■ GIVEN ENTRIES ■
(** The fields of a page are those that are computed from its bytes. *)
Lemma btreeInitPage_spec pPage cs q :
  holds pBt pPage cs → isInit q = false → pgno q = pgno pPage → hdrOffset q = hdrOffset pPage → aData q = aData pPage →
  btreeInitPage pBt q = Some (SQLITE_OK, pPage).
Proof.
  intros Hh Hq1 Hq2 Hq3 Hq4. pose proof geometry_sizes as (Hu & Hps & Hmask). pose proof (holds_kind _ _ _ Hh) as Hk.
  pose proof (kind_child _ Hgeo _ Hk) as Hcps. pose proof (space_left_nonneg _ _ _ Hh) as Hnn.
  pose proof Hh as (Hi & (flags & Hfl & Hdec & Hpk) & Hhdr & Hco & HnCell & Hcount & Hm & Hov & HnFree & Hok & os & f & top & frag & (Hwf & Hp & Hc) & Htop).
  pose proof Hwf as (Hd & Hlen & Hst & Hasc & Hlay & Ht & Hf & Hfr & Htu & _ & _). cbn [app] in Hlay.
  pose proof (cells_size_nonneg cs) as Hcs. pose proof (Forall2_length _ _ _ Hc) as Hln.
  assert (4 * len cs ≤ cells_size cs) as H4.
  { clear -Hok Hk Hgeo. induction Hok as [|c cs Hcok _ IH]; [done|]. cbn [cells_size length].
    pose proof (cell_ok_size _ _ (geometry_limits _ Hgeo) Hk _ Hcok). lia. }
  assert (frag + top + total f = u - cells_size cs) as Hsum.
  { destruct Hlay as (_ & _ & _ & H). rewrite total_app, (total_regions _ _ _ Hc) in H. fold u in H. clear -H. lia. }
  unfold btreeInitPage. rewrite Hq1, Hq3, Hq4, Hpk. cbn [mbind option_bind]. rewrite Hdec.
  rewrite (get2byteNotZero_spec _ _ _ Ht) by (apply Z.mod_pos_bound; lia). cbn [mbind option_bind].
  assert ((if top mod 65536 =? 0 then 65536 else top mod 65536) = top) as ->.
  { destruct (decide (top = 65536)) as [->|]; [done|]. fold u in Htu. rewrite Z.mod_small by lia. destruct (Z.eqb_spec top 0); lia. }
  rewrite Hcount. cbn [mbind option_bind]. cbv zeta. rewrite <-Hco. rewrite (wrap_small 16 (cellOffset pPage)) by (unfold uint; lia).
  unfold space_left, first_free in *. fold u in HnFree, Hnn, Htu |- *.
  assert (len cs ≤ MX_CELL pBt) as HMX. { unfold MX_CELL. apply Z.div_le_lower_bound; lia. }
  destruct (Z.ltb_spec (MX_CELL pBt) (len cs)); [lia|].
  assert ((if cell_size_check pBt then check_cells pBt (Z.to_nat (len cs)) (kind pPage) (aData pPage) (cellOffset pPage)
    (cellOffset pPage + 2 * len cs) (if leaf (kind pPage) =? 0 then u - 4 - 1 else u - 4) 0 else Some true) = Some true) as ->.
  { destruct (cell_size_check pBt); [|done]. rewrite Nat2Z.id, <-Hln. eapply check_cells_spec; [apply geometry_limits, Hgeo|done| |exact Hc|exact Hok|fold u in Hlen; lia| |lia].
    { by rewrite Z.mul_0_r, Z.add_0_r. }
    pose proof (layout_bounds _ _ _ _ _ _ Hc (layout_part _ _ _ _ _ Hlay)) as Hb.
    apply Forall2_same_length_lookup_2; [done|]. intros i o c Ho Hci. pose proof (Forall2_lookup_lr _ _ _ _ _ _ Hb Ho Hci) as [Hb1 Hb2].
    cbn beta in Hb1, Hb2. destruct (Forall_lookup_1 _ _ _ _ Hok Hci) as [Hcb Hcz].
    pose proof (cell_ok_size _ _ (geometry_limits _ Hgeo) Hk c (conj Hcb Hcz)).
    pose proof (cellSize_header pBt _ (geometry_limits _ Hgeo) Hk c (len c) Hcb Hcz).
    pose proof (interior_child flags (kind pPage) Hfl Hdec). fold u in Hb2. destruct (Z.eqb_spec (leaf (kind pPage)) 0); lia. }
  cbn [mbind option_bind negb]. rewrite (stored_head _ _ _ Hst), Hf. cbn [mbind option_bind].
  rewrite (sum_free_spec _ (hdrOffset pPage + 1) f _ (top + 1)); [|done|done|lia|lia| |lia|lia].
  2: { intros pc sz Hin. destruct (wf_free _ _ _ _ _ _ _ pc sz Hwf Hin) as (_ & ? & _). done. }
  cbn [mbind option_bind]. destruct (Z.ltb_spec u (frag + top + total f)); [lia|].
  rewrite Hmask, (wrap_small 16) by (unfold uint; lia). do 2 f_equal. destruct pPage; cbn in *. subst. f_equal; try done. lia.
Qed.
End init.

■ TASK INSTRUCTIONS ■
Filter the entries and copy out every line with the word "Hlen".

■ TASK RESPONSE ■
  pose proof Hwf as (Hd & Hlen & Hst & Hasc & Hlay & Ht & Hf & Hfr & Htu & _ & _). cbn [app] in Hlay.
  { destruct (cell_size_check pBt); [|done]. rewrite Nat2Z.id, <-Hln. eapply check_cells_spec; [apply geometry_limits, Hgeo|done| |exact Hc|exact Hok|fold u in Hlen; lia| |lia].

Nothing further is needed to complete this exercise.